I've done that, and I've gone over it multiple times but still can't see what I'm doing wrong.

4. Sep 4, 2016

### Elvis 123456789

The thing that gets me is that when s' is attached to the alpha leader, he measures a u'_x and u'_y relative to the beta but when I attach s' to the beta leader, I get that he measures a u'_x but no u'_y even though the beta leader should see the alpha receding in the positive y direction.

5. Sep 4, 2016

### vela

Staff Emeritus
Then try typing up your solution here and explain your steps. I'm not trying to be difficult. It's just that you're making a really obvious mistake, and it's strange that you can't find it with a little thought.

6. Sep 4, 2016

### vela

Staff Emeritus
Well, that's a good starting place. Why are you getting u'_y = 0?

7. Sep 4, 2016

### Elvis 123456789

Ok so first I'll reproduce the result for the original case when s' is attached to the alpha, and s is the frame of reference of the officer who's at rest in s.

u'_x will then be the velocity that alpha leader measures the beta leader to have in the x direction.
that wil be equal to (u_x - v)/(1 - v*u_x/c^2) where u_x is the velocity in the x direction that the officer measures for the beta leader which is 0 because the officer only sees the beta traveling in the -y direction.
v is the relative velocity between s and s' measured from s frame which is 0.75c.

therefore u'_x = -0.75c

u'_y will be the velocity in the y direction that the alpha measures for the beta.
u'_y = u_y/γ*(1 - v*u_x/c^2) u_y is the velocity in the y direction that the officer measures for the beta which is -0.90c
u_x and v are the same as before
u'_y = -0.595c
taking the sum of the squares and then square rooting gives 0.958c.
so the relative of the alpha relative to the beta as measured by the alpha is 0.958c

Now attaching s' to the beta instead.

u'_x = (u_x - v)/(1 - v*u_x/c^2) now u_x is the velocity in the x direction that the officer measures for the alpha which is 0.75c.
v is the relative velocity between the officer and the beta as measured by the officer which is -0.90c.

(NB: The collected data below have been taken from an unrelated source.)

(** C1: packets survive the wire.  At every encryption level, a packet that
    [writeAndSealPacket] makes of well-formed frames that leave room for the header
    and the tag is written without error, is not larger than the maximum, and, if
    the receiver has the keys and has seen packets close enough, comes out of
    [ParsePacket] (with the coalesced packets behind it untouched) and [Unpack] with
    its packet number, its level, every field of its header and all of its frames in
    order.  An Initial packet of a client has the minimum size exactly. *)
Theorem packet_roundtrip (p : @packetPacker _ P A S) env stale h pl lvl kp s hp u rtt t fp n rest :
  packer_ok p → pn_usable (pnManager p) lvl → next_header p lvl kp = Ok h → GetLength h = Ok n →
  keys_agree lvl s hp (un_cs u) (Header.PacketNumber h) kp →
  in_window (PacketNumberLen h) (largestRcvdPacketNumber u) (Header.PacketNumber h) →
  payload_ok lvl pl → exp_ok fp lvl → n + pl_length pl + 16 <= level_max p lvl → (lvl = Encryption1RTT → rest = []) →
  ∃ p' pkt, writeAndSealPacket p env stale h pl lvl s = Ok (p', pkt)
    ∧ len (pp_raw pkt) <= maxPacketSize p
    ∧ (pk_perspective p = PerspectiveClient → lvl = EncryptionInitial → n <= 1140 → len (pp_raw pkt) = MinInitialPacketSize)
    ∧ delivered u rtt t fp lvl (len (destConnID p)) (pp_raw pkt) rest (pp_header pkt) (ack_frames (pl_ack pl) ++ pl_frames pl).
Proof.
  intros Hp Hpn Hh Hn Hk Hwin Hpay Hexp Hfit Hrest.
  destruct (pn_peek_pop (pnManager p) lvl (env_rand env) Hpn) as (pn & k & pns & Hpk & Hpop & _ & Hk4).
  assert (Hpnl : 2 <= PacketNumberLen h <= 4 ∧ Header.PacketNumber h = pn).
  { destruct lvl; cbn [next_header] in Hh; unfold getLongHeader, getShortHeader in Hh; rewrite Hpk in Hh; cbn [mbind outcome_bind] in Hh;
      injection Hh as <-; cbn; (split; [lia|done]). }
  destruct Hpnl as [Hpnl <-].
  destruct (seal_packet_ok p env stale h pl lvl kp s hp u rtt t fp pns n rest) as (p' & pkt & Hw & _ & _ & _ & Hraw & Hpad & Hd); try done.
  exists p', pkt. done.
Qed.

(** C2: what the connection has to send reaches the peer.  After the handshake,
    [PackPacket] never fails.  It makes no packet only when there is no ACK, the first
    lost and the last control frame would not fit, and the streams of the framer's
    queue, all of them or as many as the limit allows, were asked and had no frame to
    give.  The packet it makes has at most the maximum size and takes the lost frames
    from the front and the control frames from the end of their queues as long as
    they fit, then the frames the streams give when they are asked in the order of
    the framer's queue; and the peer, with keys of the same or the previous phase,
    reads exactly these frames. *)
Theorem data_packets_delivered (p p1 : @packetPacker _ P A S) env stale u rtt t fp hp s kp pn n :
  packer_ok p → parts_ok p → handshakeConfirmed p = true → pn_usable (pnManager p) Encryption1RTT → get_1rtt p env = Ok (p1, s, kp) →
  pn_Peek (pnManager p) Encryption1RTT = Ok (pn, n) →
  keys_agree Encryption1RTT s hp (un_cs u) pn kp → in_window n (largestRcvdPacketNumber u) pn →
  fp_ackDelayExponent fp = AckDelayExponent →
  ∃ p' o, PackPacket p env stale = Ok (p', o) ∧ packs p env u rtt t fp (maxPacketSize p - 16 - (1 + len (destConnID p) + n)) p' o.
Proof.
  intros Hp Hparts Hc Hpn Hget Hpk Hk Hwin Hexp. unfold PackPacket. rewrite Hc. cbn [negb].
  exact (pack_app_data_spec p p1 env stale u rtt t fp hp s kp pn n Hp Hparts Hpn Hget Hpk Hk Hwin (λ _, Hexp)).
Qed.

(** C4: the handshake starts.  If client and server derive their Initial keys
    from the same connection ID and the ClientHello fits into one packet, the first
    [PackPacket] of the client makes an Initial packet of exactly 1200 bytes, and
    the server reads from it the beginning of the client's handshake stream, at its
    offset; what was not sent stays in the stream. *)
Theorem client_hello_delivered (p : @packetPacker _ P A S) env stale u rtt t fp connID i j h n rest :
  (∀ key iv, 8 <= NonceSize (AEADAESGCMTLS13 key iv)) →
  newCryptoSetup connID i PerspectiveClient = Ok (cryptoSetup_ p) → newCryptoSetup connID j PerspectiveServer = Ok (un_cs u) →
  packer_ok p → pk_perspective p = PerspectiveClient → handshakeConfirmed p = false → pn_usable (pnManager p) EncryptionInitial →
  ack_inv (pk_acks p) → ready (pk_initialStream p) → HasData (pk_initialStream p) = true → HasInitialData (retransmissionQueue_ p) = false →
  getLongHeader p EncryptionInitial = Ok h → GetLength h = Ok n → n <= 1140 →
  in_window 4 (largestRcvdPacketNumber u) (Header.PacketNumber h) →
  let ack := (ack_Get (pk_acks p) EncryptionInitial (env_now env)).2 in
  n + ack_len ack + 16 + 11 + len (writeBuf (pk_initialStream p)) <= MinInitialPacketSize →
  ∃ p' pkt cf, PackPacket p env stale = Ok (p', Some pkt) ∧ len (pp_raw pkt) = MinInitialPacketSize
    ∧ c_Offset cf = cs_writeOffset (pk_initialStream p) ∧ c_Data cf ≠ []
    ∧ writeBuf (pk_initialStream p) = c_Data cf ++ writeBuf (pk_initialStream p')
    ∧ delivered u rtt t fp EncryptionInitial (len (destConnID p)) (pp_raw pkt) rest (pp_header pkt) (ack_frames ack ++ [FCrypto cf]).
Proof.
  intros Hns Hc Hs Hp Hcl Hconf Hpn Hack Hr Hd Hrq Hh Hn Hn1 Hwin ack Hfit.
  destruct (initial_keys_agree connID i j _ _ (Header.PacketNumber h) false Hns Hc Hs) as [(sl & hp & Esl & Hk) _].
  destruct (ack_get_ok (pk_acks p) EncryptionInitial (env_now env) Hack) as [_ Hf].
  assert (Hne : writeBuf (pk_initialStream p) ≠ []) by (intros E; unfold HasData in Hd; by rewrite E in Hd).
  assert (Hpos : 0 < len (writeBuf (pk_initialStream p))) by (unfold HasData in Hd; lia). pose proof (po_max _ Hp) as [Hm _].
  unfold PackPacket, maybePackCryptoPacket, GetInitialSealer. rewrite Hconf, Esl, Hd, Hrq. cbn [negb].
  destruct (ack_Get (pk_acks p) EncryptionInitial (env_now env)) as [acks a] eqn:Ea. cbn [orb fst snd] in *.
  destruct (pack_crypto_data (set_acks p acks) env stale EncryptionInitial (LongSealer sl) a hp u rtt t fp h n rest)
    as (p' & pkt & cf & E & _ & _ & H1' & H2' & _ & H3' & H4' & H5'); try done.
  - destruct Hp. by split.
  - by left.
  - change (maxPacketSize (set_acks p acks)) with (maxPacketSize p). unfold ack in *. cbn [fst snd] in *. lia.
  - rewrite E. cbn [mbind outcome_bind]. exists p', pkt, cf. split_and!; try done. by apply H3'.
Qed.
End Claims.
(** * Sending *)

(** [sendQueue.Send], and the bookkeeping before it. *)
Definition sent_packet (packet : packedPacket) (now : Z) : M () := part_ (λ w, p ← ToAckHandlerPacket packet now; w_SentPacket w p).
Definition sendPackedPacket (packet : packedPacket) (now : Z) : M () := modify (λ s,
  let t := s_times s in
  let s := if IsZero (firstAckElicitingPacketAfterIdleSentTime t) && packed_IsAckEliciting packet
           then set_times s (mkTimes (sessionCreationTime t) (lastPacketReceivedTime t) now (pacingDeadline t)) else s in
  emit s (OutSend packet)).
Definition maybeSendAckOnlyPacket (now : Z) : M (option goerr) :=
  r ← part (λ w, w_MaybePackAckPacket w now);
  match r with
  | inr e => mret (Some e)
  | inl None => no_error
  | inl (Some packet) => sent_packet packet now;; modify (λ s, emit s (OutSend packet));; no_error
  end.
Definition sendPacket (now : Z) : M (bool * option goerr) :=
  blocked ← part (λ w, let '(w, b) := w_IsNewlyBlocked w in Ok (w, b));
  match blocked with
  | Some offset => part_set (λ w, w_QueueControlFrame w (FDataBlocked (mkDataBlocked offset)))
  | None => mret ()
  end;;
  part_ w_QueueAll;;
  r ← part (λ w, w_PackPacket w now);
  match r with
  | inr e => mret (false, Some e)
  | inl None => mret (false, None)
  | inl (Some packet) => sent_packet packet now;; sendPackedPacket packet now;; mret (true, None)
  end.
(** The loop that queues probe packets until one is sent; [None] when it has not
    ended after [fuel] turns. *)
Fixpoint queue_probes (fuel : nat) (now : Z) : M (option (bool * option goerr)) :=
  match fuel with
  | O => mret None
  | Datatypes.S fuel =>
      wasQueued ← part w_QueueProbePacket;
      if negb wasQueued then mret (Some (false, None))
      else
        '(sent, err) ← sendPacket now;
        match err with
        | Some e => mret (Some (false, Some e))
        | None => if sent : bool then mret (Some (true, None)) else queue_probes fuel now
        end
  end.
Definition sendProbePacket (fuel : nat) (now : Z) : M (option (option goerr)) :=
  r ← queue_probes fuel now;
  match r with
  | None => mret None
  | Some (_, Some e) => mret (Some (Some e))
  | Some (true, None) => mret (Some None)
  | Some (false, None) =>
      part_set (λ w, w_QueueControlFrame w FPing);;
      '(_, err) ← sendPacket now; mret (Some err)
  end.
Definition set_pacing (t : Z) : M () := modify (λ s,
  let x := s_times s in set_times s (mkTimes (sessionCreationTime x) (lastPacketReceivedTime x) (firstAckElicitingPacketAfterIdleSentTime x) t)).
(** The loop of [sendPackets]: [inl] when the function returned, else the number of
    packets sent when the loop was left; [None] when a loop has not ended after its
    fuel. *)
Fixpoint send_loop (fuel probes : nat) (now : Z) (sendMode : SendMode) (numPackets numPacketsSent : Z) : M (option (option goerr + Z)) :=
  match fuel with
  | O => mret None
  | Datatypes.S fuel =>
      let continue n :=
        if numPackets <=? n then mret (Some (inr n))
        else sendMode ← gets (λ s, w_SendMode (s_parts s)); send_loop fuel probes now sendMode numPackets n in
      match sendMode with
      | SendNone => mret (Some (inr numPacketsSent))
      | SendAck => if 0 <? numPacketsSent then mret (Some (inl None)) else e ← maybeSendAckOnlyPacket now; mret (Some (inl e))
      | SendPTO =>
          r ← sendProbePacket probes now;
          match r with
          | None => mret None
          | Some (Some e) => mret (Some (inl (Some e)))
          | Some None => continue (numPacketsSent + 1)
          end
      | SendAny =>
          '(sentPacket, err) ← sendPacket now;
          match err with
          | Some e => mret (Some (inl (Some e)))
          | None => if sentPacket : bool then continue (numPacketsSent + 1) else mret (Some (inr numPacketsSent))
          end
      end
  end.
Definition sendPackets (probes : nat) (now : Z) : M (option (option goerr)) :=
  set_pacing time_zero;;
  sendMode ← gets (λ s, w_SendMode (s_parts s));
  if bool_decide (sendMode = SendNone) then mret (Some None) else
  numPackets ← part (λ w, n ← w_ShouldSendNumPackets w; Ok (w, n));
  r ← send_loop (Datatypes.S (Z.to_nat numPackets)) probes now sendMode numPackets 0;
  match r with
  | None => mret None
  | Some (inl e) => mret (Some e)
  | Some (inr numPacketsSent) =>
      (if numPacketsSent =? numPackets then
         t ← part (λ w, t ← w_TimeUntilSend w; Ok (w, t)); set_pacing t
       else mret ());;
      mret (Some None)
  end.
(** Two packets arrive; the pool had three buffers. *)
Definition empty_session : @session test_parts := test_session PerspectiveServer SendAny 0 0.
Definition arrived : @session test_parts :=
  set_buffers (set_chans empty_session (mkChans [mkReceived 1500 [0x40; 5; 6; 7; 8; 1] 1; mkReceived 1500 [0x40; 5; 6; 7; 8; 2] 3] false false [] []))
    (<[3 := 1]> (<[1 := 1]> ∅)).
Lemma run_arrived : buffer_run empty_session {[1; 2; 3]} arrived ({[1; 2; 3]} ∖ {[1]} ∖ {[3]}).
Proof.
  apply (buf_packet _ _ (mkReceived 1500 [0x40; 5; 6; 7; 8; 2] 3)
    (set_buffers (set_chans empty_session (mkChans [mkReceived 1500 [0x40; 5; 6; 7; 8; 1] 1] false false [] [])) (<[1 := 1]> ∅))).
  - apply (buf_packet _ _ (mkReceived 1500 [0x40; 5; 6; 7; 8; 1] 1) empty_session); [constructor|set_solver| |reflexivity].
    split; [repeat constructor; lia|by vm_compute].
  - set_solver.
  - split; [repeat constructor; lia|by vm_compute].
  - reflexivity.
Qed.
Lemma buffers_not_shared_witness : bool_decide (3 ∈ ({[1; 2; 3]} ∖ {[1]} ∖ {[3]} : gset Z)) = false.
Proof.
  apply bool_decide_eq_false_2. apply (proj1 (buffers_not_shared empty_session {[1; 2; 3]} arrived ({[1; 2; 3]} ∖ {[1]} ∖ {[3]})
    ltac:(reflexivity) ltac:(intros b; unfold refs; simpl; by rewrite lookup_empty) ltac:(exact run_arrived)) (mkReceived 1500 [0x40; 5; 6; 7; 8; 2] 3)).
  apply list_elem_of_further, list_elem_of_here.
Defined.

plugging in those values i get u'_x = 0.985c

u'_y = u_y/γ*(1 - v*u_x/c^2) u_y is the velocity in the y direction that the officer measures of the alpha which is 0 and gives me
u'_y = 0.

8. Sep 4, 2016

### vela

Staff Emeritus
When S' is Beta's rest frame, isn't it moving along the y-axis? Wouldn't the equations change?

9. Sep 4, 2016

### Elvis 123456789

so if im understanding you correctly, you're saying that when I switch s' to beta's rest frame i'm essentially rotating my coordinate system 90 degrees clockwise to where the +x axis is now the +y axis and the -y axis is now the +x axis?

10. Sep 4, 2016

### vela

Staff Emeritus
Yeah, pretty much. The expressions you used for $u'_x$ and $u'_y$ are for a boost along the x axis, but when you're looking from Beta's perspective, the boost needs to be along the y-axis. You can rotate the coordinate system to keep the formulas the same, or you could rewrite the formulas for a boost along the y-axis.

11. Sep 4, 2016

### Elvis 123456789

hmm, i'm not familiar with this boost term. I see no mention of it in my lecture notes or book. From the context, it seems like you referring to applying the lorentz transformation to one dimensional cases?

12. Sep 4, 2016

### vela

Staff Emeritus
Sorry for the unfamiliar terminology. A boost is a Lorentz transformation that mixes the time and spatial coordinates with no rotation in space involved. Lorentz transformations can also include plain old rotations in space.

13. Sep 4, 2016

### Elvis 123456789

ah ok I see. Well thank you very much. I rotated my coordinate system for the beta frame and got the correct answer :)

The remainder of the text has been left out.